● **Task prompt**: Taking the line containing "x <- a ;; if x then b else Ret false." as the first and the last line of the entries as the end, reproduce every line between them exactly, including both.
*** Opening of Data shown ***
(** * Smart Event Manager: validation, scheduling and snapshot import

    A shallow embedding of [src/event-system.cpp] (class [EventManager] and
    its helpers) together with the properties of its validation and
    scheduling engine.

    Conventions of the embedding.
    - [int] is a 32-bit signed integer, carried as [Z]; the two places where
      the source can overflow it ([nextId++] and [maxId+1]) are undefined
      behaviour in C++ and are modelled as such.
    - [std::string] is [string]; a character is an [ascii], read as an
      [unsigned char] by [code].
    - A computation that can throw ([std::stoi], [std::string::substr]) or
      can leave defined behaviour ([operator[]] past the end of a string,
      signed overflow) lives in the [result] monad.
    - [std::cout] is a list of printed lines (each entry is the text that
      precedes one newline).
    - [std::cin] is the list of lines the caller types: the five answers of
      an edit, the pasted rows of an import.  The operations take these
      lines as arguments; [main] reads them from a stream of lines
      ([Cin]) with the end-of-input behaviour of [std::getline].
    - The operations that only print ([listAll], [dayView], [search]) give
      the rows in the order printed; [print_table] is their text.
    - [today()] is not embedded: the date it reads from the system clock
      is an argument of [todaysEvents] and of [main].  *)

From Stdlib Require Import ZArith List Bool Ascii String Lia.
From Stdlib Require Import Permutation Sorted DecimalString OrderedTypeEx.
From Stdlib Require Import DecimalPos.
Import ListNotations.

Local Open Scope string_scope.
Local Open Scope Z_scope.

(** ** Results of computations that may throw or be undefined *)

Inductive exn : Type :=
| invalid_argument
| out_of_range.

(** [Ret a]: the call returns [a].  [Raise e]: it leaves by an uncaught
    exception.  [UB]: it leaves defined behaviour.  [OutOfFuel] belongs to
    the embedding only: a loop of the model ran out of its iteration budget
    (shown below never to happen). *)
Inductive result (A : Type) : Type :=
| Ret (a : A)
| Raise (e : exn)
| UB
| OutOfFuel.

Arguments Ret {A} a.
Arguments Raise {A} e.
Arguments UB {A}.
Arguments OutOfFuel {A}.

Definition bind {A B : Type} (m : result A) (k : A -> result B) : result B :=
  match m with
  | Ret a => k a
  | Raise e => Raise e
  | UB => UB
  | OutOfFuel => OutOfFuel
  end.

Notation "x <- m ;; k" := (bind m (fun x => k))
  (at level 61, m at next level, right associativity).

(** [a || b] of C++ over computations: [b] is only consulted when [a] is
    false. *)
Definition orM (a b : result bool) : result bool :=
  x <- a ;; if x then Ret true else b.

Definition andM (a b : result bool) : result bool :=
  x <- a ;; if x then b else Ret false.

(** ** Machine integers *)

Definition INT_MAX : Z := 2147483647.
Definition INT_MIN : Z := -2147483648.

Definition in_int (z : Z) : bool := (INT_MIN <=? z) && (z <=? INT_MAX).

(** Signed addition: overflow is undefined behaviour. *)
Definition int_add (a b : Z) : result Z :=
  if in_int (a + b) then Ret (a + b) else UB.

(** ** Characters and strings *)

Definition code (c : ascii) : Z := Z.of_nat (nat_of_ascii c).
*** Close of Data shown ***
● **Solution to the exercise**:
  x <- a ;; if x then b else Ret false.

(** ** Machine integers *)

Definition INT_MAX : Z := 2147483647.
Definition INT_MIN : Z := -2147483648.

Definition in_int (z : Z) : bool := (INT_MIN <=? z) && (z <=? INT_MAX).

(** Signed addition: overflow is undefined behaviour. *)
Definition int_add (a b : Z) : result Z :=
  if in_int (a + b) then Ret (a + b) else UB.

(** ** Characters and strings *)

Definition code (c : ascii) : Z := Z.of_nat (nat_of_ascii c).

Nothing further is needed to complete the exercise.